Unfair — Biden's just the latest in a decades-long succession of politicians who are responsible for this
/To please unions, Biden refuses to automate ports — fueling supply-chain woes
From Christmas toys to clothing and auto parts, shortages of imported products are forcing factories to idle, store shelves to sit empty and consumers to panic. What else is in short supply? The truth about what’s causing this economic crisis.
President Joe Biden, who brags about running “the most pro-union administration in history,” won’t admit that longshoremen’s unions are holding the nation hostage, refusing to allow the use of automated equipment to unload container ships and get the goods onto trucks faster.
The United States is the world’s largest importer, but its major ports, at Los Angeles and Long Beach, rank a dismal 328 and 333 in the World Bank’s Port Performance Index. That means nightmare inefficiency, worse than most Third World countries. Not one US port made it into the top 50 for speed and efficiency. In contrast, Japan’s Yokohama port ranks No. 1
Nearly 100 container ships have been waiting off the Los Angeles coastline to be unloaded. The longer they wait, the more prices for imported goods rise, clobbering consumers.
Last Wednesday, Biden announced a “game-changer,” saying the ports of Los Angeles and Long Beach would stay open more hours for a “90-day sprint” to Christmas. Truth is, most ports around the world operate 24/7. Port operators here haven’t done that in the past, because union contracts require paying higher hourly rates for night and weekend labor. Dockworkers already average $171,000 a year. Wednesday’s announcement was a concession from port operators, not the unions
But increased hours won’t fix the bottlenecks. The added hours will boost cargo movement by less than 10 percent or an estimated 3,500 containers a week. The real problem is the unions’ tooth-and-nail opposition to labor-saving equipment. Cranes in automated ports operate at least twice as fast as cranes in outdated US ports. Biden’s port czar, John Porcari, let the truth out when he said last week it’s “your grandfather’s infrastructure that we’re dealing with.”

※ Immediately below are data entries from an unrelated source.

Definition s_stage2 : list Z := [
  0; 0; 0; 0; 8; 8; 8; 8; 8; 8; 8; 9; 0; 0; 0; 0; 17; 24; 32; 34; 42; 8; 41; 48;
  54; 62; 64; 71; 76; 8; 74; 45; 78; 45; 83; 41; 91; 99; 52; 8; 78; 45; 8; 8; 8; 8; 8; 8;
  8; 8; 42; 107; 73; 8; 8; 8; 8; 76; 8; 76; 8; 8; 8; 114; 90; 121; 129; 8; 8; 8; 8; 137;
  137; 137; 137; 137; 137; 137; 137; 8; 8; 145; 146; 152; 40; 145; 146; 152; 40; 8; 8; 8; 8; 8; 8; 76;
  8; 146; 146; 146; 146; 146; 146; 76; 8; 8; 8; 8; 8; 160; 166; 8; 8; 8; 8; 8; 8; 173; 137; 137;
  137; 137; 175; 181; 8; 8; 8; 8; 8; 8; 8; 189; 8; 137; 197; 8; 8; 8; 8; 160; 137; 137; 8; 8;
  201; 8; 8; 168; 209; 216; 223; 8; 8; 229; 200; 8; 8; 8; 137; 137; 165; 8; 8; 8; 8; 8; 8; 168;
  137; 201; 8; 8; 8; 8; 8; 160; 164; 237; 8; 8; 168; 245; 249; 162; 8; 8; 8; 253; 8; 8; 8; 8;
  261; 137; 8; 8; 8; 8; 172; 137; 137; 268; 137; 137; 137; 273; 8; 277; 282; 282; 282; 282; 288; 295; 302; 173;
  282; 310; 8; 8; 282; 317; 8; 277; 282; 282; 325; 332; 338; 345; 352; 358; 366; 310; 8; 373; 375; 382; 8; 8;
  8; 8; 8; 8; 386; 393; 400; 200; 8; 8; 8; 404; 8; 382; 8; 277; 282; 282; 325; 412; 338; 420; 427; 8;
  8; 310; 8; 8; 434; 317; 8; 277; 282; 282; 325; 412; 442; 345; 352; 450; 366; 310; 8; 458; 8; 464; 8; 8;
  8; 8; 8; 8; 467; 475; 482; 358; 8; 8; 8; 8; 8; 490; 8; 277; 282; 282; 325; 282; 498; 505; 512; 518;
  526; 310; 8; 8; 8; 317; 8; 8; 8; 8; 8; 8; 530; 538; 545; 551; 8; 310; 8; 362; 8; 559; 8; 277;
  282; 282; 282; 282; 567; 574; 581; 358; 8; 310; 8; 8; 8; 317; 8; 8; 8; 8; 8; 8; 8; 588; 595; 603;
  8; 8; 611; 8; 8; 8; 8; 8; 8; 618; 165; 202; 138; 8; 8; 8; 8; 8; 8; 618; 163; 8; 138; 8;
  8; 8; 8; 8; 8; 166; 8; 8; 376; 589; 8; 8; 8; 8; 8; 8; 173; 296; 176; 169; 137; 173; 137; 137;
  137; 163; 375; 8; 8; 8; 8; 8; 8; 8; 169; 625; 633; 8; 8; 467; 638; 201; 8; 224; 8; 646; 237; 8;
  237; 8; 8; 8; 8; 654; 654; 654; 654; 654; 654; 654; 654; 662; 662; 662; 662; 662; 670; 670; 670; 670; 670; 670;
  670; 670; 8; 8; 8; 169; 8; 8; 8; 8; 678; 8; 8; 8; 684; 8; 8; 310; 8; 8; 8; 310; 8; 8;
  8; 8; 8; 8; 689; 297; 697; 295; 164; 237; 8; 8; 8; 8; 160; 8; 8; 8; 8; 8; 8; 518; 8; 8;
  8; 8; 200; 8; 8; 8; 8; 705; 712; 720; 727; 8; 8; 202; 735; 8; 8; 8; 8; 739; 138; 747; 298; 755;
  216; 8; 8; 8; 8; 8; 8; 137; 137; 138; 8; 8; 8; 8; 8; 8; 272; 8; 8; 8; 8; 8; 763; 769;
  473; 8; 8; 8; 8; 160; 164; 8; 274; 8; 8; 8; 777; 785; 8; 8; 8; 8; 791; 799; 559; 8; 8; 8;
  8; 807; 811; 779; 8; 8; 816; 137; 625; 395; 824; 166; 8; 832; 840; 845; 34; 853; 861; 867; 8; 874; 8; 8;
  882; 137; 44; 122; 37; 8; 8; 8; 8; 44; 8; 8; 137; 137; 137; 137; 201; 8; 890; 76; 115; 8; 897; 45;
  8; 874; 8; 8; 51; 96; 146; 38; 146; 40; 8; 76; 905; 911; 8; 918; 8; 40; 8; 8; 924; 8; 122; 8;
  8; 8; 64; 932; 927; 937; 104; 942; 125; 50; 8; 948; 46; 8; 956; 954; 8; 8; 954; 8; 43; 76; 43; 8;
  8; 122; 8; 8; 46; 964; 8; 972; 8; 8; 980; 8; 8; 8; 8; 8; 8; 981; 8; 8; 8; 989; 997; 1005;
  8; 8; 8; 8; 146; 146; 146; 146; 146; 146; 146; 146; 1013; 146; 146; 146; 146; 152; 146; 146; 8; 8; 8; 8;
  152; 1019; 1025; 50; 1031; 1038; 40; 8; 841; 122; 8; 1046; 1054; 1061; 1069; 1075; 1082; 1082; 1090; 1082; 1079; 1090; 1094; 1082;
  1102; 1105; 1082; 1083; 1113; 1119; 1127; 1131; 1129; 1139; 1082; 1143; 1144; 1150; 1152; 1157; 1109; 1154; 1163; 1169; 1177; 1139; 1185; 975;
  874; 1193; 916; 43; 1197; 1205; 1212; 8; 1220; 8; 78; 146; 8; 8; 1228; 8; 874; 8; 1193; 1236; 8; 8; 8; 8;
  8; 8; 915; 8; 1244; 8; 8; 1252; 8; 8; 8; 8; 1256; 40; 8; 8; 8; 8; 8; 202; 166; 8; 8; 8;
  8; 8; 8; 8; 202; 1264; 1264; 1264; 1270; 1264; 1264; 1264; 1264; 1264; 1264; 1274; 8; 1264; 1264; 1264; 1264; 1264; 1264; 1264;
  1264; 1282; 8; 8; 8; 1264; 1264; 1264; 1264; 1264; 1290; 1298; 1301; 1308; 1264; 1264; 1264; 1264; 1264; 1264; 1264; 1265; 1316; 1264;
  1264; 1264; 1264; 1324; 1264; 1264; 1264; 1264; 1264; 1308; 1264; 1265; 1264; 1264; 1264; 1264; 1264; 1264; 1282; 1332; 1264; 1264; 1264; 1265;
  1264; 1264; 1264; 1264; 146; 1264; 1264; 1264; 1264; 1264; 1264; 1299; 1339; 1264; 1264; 1264; 1264; 1273; 1264; 1264; 1264; 1264; 1264; 1264;
  1265; 8; 8; 8; 8; 8; 8; 8; 202; 816; 1347; 8; 8; 8; 168; 8; 8; 8; 8; 1353; 463; 8; 8; 1360;
  462; 8; 8; 1367; 8; 8; 8; 8; 8; 807; 603; 1375; 8; 8; 8; 137; 137; 166; 202; 8; 8; 8; 8; 168;
  1347; 8; 8; 202; 137; 559; 8; 654; 654; 654; 1383; 273; 8; 8; 8; 8; 8; 1388; 1394; 1401; 8; 8; 8; 237;
  8; 8; 8; 8; 8; 1408; 1415; 8; 463; 1422; 8; 8; 8; 8; 8; 462; 8; 8; 8; 8; 8; 8; 1430; 449;
  200; 8; 8; 8; 8; 1438; 1446; 8; 8; 8; 8; 470; 1454; 8; 8; 1462; 1463; 1463; 1467; 1463; 1463; 1463; 1462; 1463;
  1463; 1467; 1463; 1463; 1463; 1462; 1463; 1463; 1472; 8; 662; 662; 1480; 1487; 670; 670; 670; 670; 670; 1491; 8; 8; 8; 375;
  8; 8; 8; 8; 137; 137; 1264; 1330; 137; 137; 1264; 1264; 1269; 1264; 1265; 1274; 8; 8; 1264; 1264; 1264; 1264; 1331; 8;
  8; 8; 467; 8; 8; 8; 8; 1265; 8; 0; 1499; 8; 8; 8; 8; 8; 8; 8; 237; 8; 8; 8; 8; 201;
  8; 8; 8; 8; 8; 8; 168; 165; 1506; 170; 8; 8; 8; 8; 8; 728; 8; 8; 8; 8; 170; 8; 8; 8;
  8; 8; 162; 8; 8; 8; 8; 8; 1513; 8; 8; 8; 8; 8; 8; 8; 170; 1519; 8; 8; 8; 8; 8; 8;
  8; 1527; 8; 8; 8; 8; 8; 8; 137; 138; 8; 8; 8; 8; 8; 1535; 202; 274; 8; 8; 8; 8; 8; 1543;
  1550; 464; 231; 8; 8; 8; 8; 8; 8; 165; 8; 8; 8; 202; 622; 163; 8; 551; 8; 8; 8; 8; 8; 463;
  8; 274; 8; 8; 8; 8; 8; 1540; 296; 1558; 1565; 8; 8; 8; 8; 8; 8; 1573; 1580; 375; 200; 8; 8; 8;
  8; 8; 8; 8; 202; 755; 165; 8; 8; 559; 8; 8; 8; 8; 8; 8; 1588; 1596; 1600; 358; 8; 1606; 163; 163;
  8; 8; 8; 8; 8; 8; 8; 755; 1613; 1620; 1628; 8; 1635; 8; 8; 8; 8; 8; 8; 1370; 137; 1643; 8; 8;
  375; 8; 8; 8; 8; 8; 8; 755; 1651; 1658; 8; 8; 8; 8; 8; 8; 8; 358; 344; 1666; 201; 8; 8; 640;
  8; 8; 8; 8; 8; 8; 755; 1673; 201; 8; 8; 8; 8; 8; 8; 8; 1681; 1409; 8; 8; 8; 792; 1689; 164;
  8; 8; 8; 8; 8; 1573; 137; 548; 8; 8; 8; 8; 8; 8; 1697; 1704; 1712; 8; 8; 8; 8; 8; 8; 8;
  1542; 1718; 1726; 8; 8; 8; 173; 165; 8; 8; 8; 8; 160; 1734; 202; 8; 1408; 727; 8; 8; 8; 8; 1741; 1747;
  296; 166; 8; 8; 8; 8; 8; 358; 138; 1409; 8; 8; 172; 137; 137; 1755; 1762; 8; 8; 8; 8; 8; 8; 1769;
  1776; 1783; 8; 8; 8; 8; 8; 8; 8; 1791; 1799; 8; 8; 8; 8; 8; 8; 1807; 8; 1815; 8; 8; 8; 8;
  8; 591; 1823; 1831; 8; 8; 464; 8; 8; 8; 8; 167; 137; 1347; 8; 8; 8; 8; 8; 168; 137; 753; 8; 8;
  8; 8; 8; 8; 163; 8; 8; 8; 8; 8; 8; 138; 8; 8; 8; 8; 1836; 1843; 8; 8; 202; 602; 603; 603;
  603; 603; 603; 202; 165; 8; 8; 8; 8; 8; 1851; 8; 1859; 8; 1264; 1264; 1264; 1264; 1264; 1264; 1264; 8; 1264; 1264;
  1282; 8; 8; 8; 8; 1332; 1264; 1331; 8; 8; 8; 8; 8; 8; 1268; 1867; 1264; 1264; 1264; 1264; 1321; 8; 1874; 8;
  8; 1882; 8; 1278; 8; 1264; 1264; 1264; 1264; 1264; 1264; 1264; 1274; 8; 8; 8; 518; 164; 8; 8; 8; 137; 137; 137;
  137; 137; 1347; 137; 137; 138; 8; 8; 8; 8; 8; 8; 8; 468; 1538; 755; 137; 1890; 164; 8; 8; 8; 1519; 8;
  8; 401; 8; 8; 8; 8; 8; 8; 8; 1264; 1264; 1265; 8; 1264; 1264; 1265; 8; 137; 137; 137; 137; 137; 137; 138;
  160; 137; 137; 137; 137; 137; 163; 237; 8; 462; 8; 8; 160; 173; 137; 8; 8; 138; 137; 137; 1892; 179; 165; 8;
  8; 202; 8; 8; 8; 8; 8; 8; 375; 8; 8; 8; 8; 8; 170; 8; 8; 8; 8; 8; 168; 8; 8; 138;
  8; 8; 8; 8; 8; 170; 165; 8; 8; 8; 8; 8; 8; 1900; 1082; 1082; 1082; 1082; 1082; 1082; 1082; 1082; 1083; 1082;
  1082; 1082; 1082; 1082; 1082; 146; 1908; 146; 146; 146; 1916; 146; 146; 146; 146; 146; 1924; 1932; 1934; 146; 1942; 1949; 1954; 146;
  1957; 1082; 1082; 1082; 1082; 1962; 1968; 1968; 1968; 1976; 1082; 1264; 1984; 1264; 1299; 1990; 1995; 1264; 1998; 2006; 1082; 1092; 1082; 1082;
  1082; 1090; 1090; 1090; 1090; 2007; 1085; 2015; 1090; 1090; 1090; 1090; 1090; 1090; 1090; 2016; 1090; 1090; 1094; 1082; 1090; 1090; 1090; 1090;
  2022; 1094; 1082; 1090; 1090; 2029; 2037; 1090; 1090; 1090; 1090; 1090; 1090; 1090; 1091; 2045; 1090; 1090; 1090; 1090; 1090; 1090; 1090; 1090;
  2048; 1090; 1090; 1090; 1090; 1090; 1090; 1090; 2055; 913; 2063; 1090; 1090; 1090; 1082; 1082; 1128; 1082; 1082; 2001; 1082; 1900; 1082; 1082;
  1082; 1082; 1082; 1082; 1082; 1087; 1090; 1090; 8; 8; 8; 8; 8; 8; 1092; 1900; 2050; 1086; 1082; 2003; 1086; 1093; 8; 8;
  8; 8; 8; 8; 2071; 1082; 8; 8; 1244; 1082; 1090; 1094; 2007; 1082; 8; 2071; 8; 8; 8; 8; 8; 8; 1082; 8;
  2073; 8; 8; 8; 8; 1082; 8; 8; 8; 913; 1082; 1082; 8; 2081; 1090; 1090; 1090; 1090; 1090; 2086; 2090; 1090; 1090; 1090;
  1090; 1090; 1090; 1090; 1082; 1082; 1082; 1082; 1082; 1082; 1090; 1093; 1090; 1141; 1090; 1090; 1090; 1090; 1090; 1090; 1091; 1084; 1090; 2048;
  1090; 2006; 1090; 2007; 1082; 1082; 1082; 1082; 1082; 1082; 1082; 1113; 2098; 0; 0; 0; 137; 137; 137; 137; 0; 0; 0; 0;
  0; 0; 0; 0; 137; 137; 137; 137; 137; 137; 0; 0; 146; 146; 146; 146; 146; 146; 146; 2106
].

Unions won’t have it any other way. The International Longshoremen’s Association contract, which extends to 2024, blocks the use of automation technology. Willie Adams, president of the International Longshore and Warehouse Union, which represents West Coast workers, says automated cargo handling equipment will not be tolerated.
McCaughey’s description of the bottlenecks in our ports and who’s causing it is accurate, but the Longshoremen’s Union has always fought to keep its 19th Century ways. Although containers were first proposed in 1937 by Malcolm McLean, it wasn’t until 1956, after a prolonged, bitter fight, that they were finally forced down the union’s throat (and, proving their point, union numbers declined 90% in the years thereafter). An early study of the effect of that change in method reported that “20 to 25 tons of cargo were regularly loaded by container in 2 1/2 minutes as against the 18-20 man-hours required for breakbulk handling”. Not surprisingly, the cost of handling that cargo also dropped, from $5.86 to $0.16 per ton.
Since then, container ships have grown huge, as has the cargo capacity of the containers themselves. New equipment, including taller, automated cranes was necessary to handle the new volume, and the industry has responded; but not here.
Automated port equipment has been around for over twenty years, and has been incorporated in major ports everywhere but the United States. This is probably not the time to take another longshoremen’s strike, even if there were the political will to, say, use the Taft-Hartley Act to break them, but politicians long before Biden could have tried, and didn’t. The Democrats’ “PRO Act”, which will give unions incredible new muscle, will almost certainly be enacted into whatever budget is finally passed, and the opportunity will be lost, again.
Which is bad news for doughnut lovers everywhere.